Over recent times, there's been a lot of discussion on when dogs should be spayed or neutered with some people believing the earlier the procedures are carried out, the better it is for the dogs. However, other people including many vets, have a different opinion of when a dog should be neutered or spayed because there are quite a few positives and negatives to consider before making the final decision. On top of this certain breeds like the Irish Setter when neutered or spayed it can have a drastic impact on the quality and colour of their coats.

However, it is not just setters that are affected when they are neutered or spayed because a few spaniels also suffer what is referred to as a "spay coat" after having the procedures carried out on them too, for example the English Cocker Spaniel. The numbers of dogs affected is still thought to be quite low, however, if you are hoping to share your home with an Irish Setter, it is best to know about the condition before choosing to have your dog spayed or neutered, especially if you are hoping to show or compete them.

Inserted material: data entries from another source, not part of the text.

(** Work on the parts, then the struct is stored. *)
Lemma session_store pub sh sh' a a' cp' m m1 :
  auth_at (live m) sh a -> sh_auth sh' = sh_auth sh ->
  footprint (tail sh) m (tail sh') m1 -> parts (live m1) sh' a' cp' -> wiped pub m m1 ->
  session_step pub sh m sh' a'
    (with_live (<[sh_auth sh := auth_cell sh' a' cp']> (live m1)) m1).
Proof.
  rewrite auth_at_parts. intros (Hq & cp & Eq & Hp) Eqq F Hp' W.
  assert (sh_auth sh ∉ tail sh') as Hq' by (eapply footprint_fresh; eauto).
  split; [|split; [done|split; [|done]]].
  - apply auth_at_parts. rewrite Eqq. split; [done|]. exists cp'.
    split; [apply lookup_insert_eq|]. eapply parts_frame; [|done].
    intros x Hx. apply lookup_insert_ne. set_solver.
  - assert (sh_locs sh' = [sh_auth sh] ++ tail sh') as -> by (cbn; by rewrite <- Eqq).
    change (sh_locs sh) with ([sh_auth sh] ++ tail sh).
    eapply footprint_trans; [apply (footprint_frame [sh_auth sh] _ _ _ _ F)|].
    { intros x ->%list_elem_of_singleton. eauto. }
    rewrite !(Permutation_app_comm [sh_auth sh]). apply footprint_frame; [apply footprint_update|].
    intros x Hx. by eapply parts_live.
Qed.

(** The parts [K] stay, [A] is given up for [B], then the struct is stored. *)
Lemma session_swap pub sh sh' a a' cp' K A B m m1 :
  auth_at (live m) sh a -> sh_auth sh' = sh_auth sh ->
  tail sh ≡ₚ K ++ A -> tail sh' ≡ₚ K ++ B -> footprint A m B m1 -> wiped pub m m1 ->
  live m1 !! sh_auth sh = live m !! sh_auth sh /\
  (forall x, x ∈ K -> live m1 !! x = live m !! x) /\
  (parts (live m1) sh' a' cp' -> session_step pub sh m sh' a'
    (with_live (<[sh_auth sh := auth_cell sh' a' cp']> (live m1)) m1)).
Proof.
  intros Ha Eqq P1 P2 F W. pose proof Ha as (Hq & cp & Eq & Hp)%auth_at_parts.
  pose proof Hp as (Hn & _). rewrite P1 in Hn, Hq. apply NoDup_app in Hn as (_ & Hd & _).
  assert (forall x, x ∈ K -> is_Some (live m !! x)) as HK.
  { intros x Hx. eapply parts_live; [exact Hp|]. rewrite P1. set_solver. }
  split; [eapply footprint_agree; [done|set_solver|eauto]|]. split.
  - intros x Hx. eapply footprint_agree; [done| |]; auto.
  - intros Hp'. eapply session_store; try done.
    by eapply (footprint_part K A B).
Qed.

(** The parts [A] are given up, then the struct is stored. *)
Lemma session_drop pub sh sh' a a' cp' A m m1 :
  auth_at (live m) sh a -> sh_auth sh' = sh_auth sh -> parts (live m) sh' a' cp' ->
  tail sh ≡ₚ tail sh' ++ A -> footprint A m [] m1 -> wiped pub m m1 ->
  live m1 !! sh_auth sh = live m !! sh_auth sh /\
  session_step pub sh m sh' a'
    (with_live (<[sh_auth sh := auth_cell sh' a' cp']> (live m1)) m1).
Proof.
  intros Ha Eqq Hp Hperm F W.
  destruct (session_swap pub sh sh' a a' cp' (tail sh') A [] m m1 Ha Eqq Hperm
              (reflexive_eq _ _ (eq_sym (app_nil_r _))) F W) as (Eq & Hk & Hs).
  split; [done|]. apply Hs. by eapply parts_frame.
Qed.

Discuss Things with Your Vet First

Although most people are told to have their dogs spayed or neutered when they are still young, there is some belief that unless there is a valid reason for a dog having the procedure carried out on them when they are still young, namely a female that's suffering from pyometra or a male dog that's been diagnosed with testicular cancer, it would be wiser to hold off and to ask for more professional advice from a vet first.

Both procedures do, in fact, have long-term consequences for both male and female dogs and as such the "positives" should be weighed against the "negatives" before deciding to put a dog through the surgery.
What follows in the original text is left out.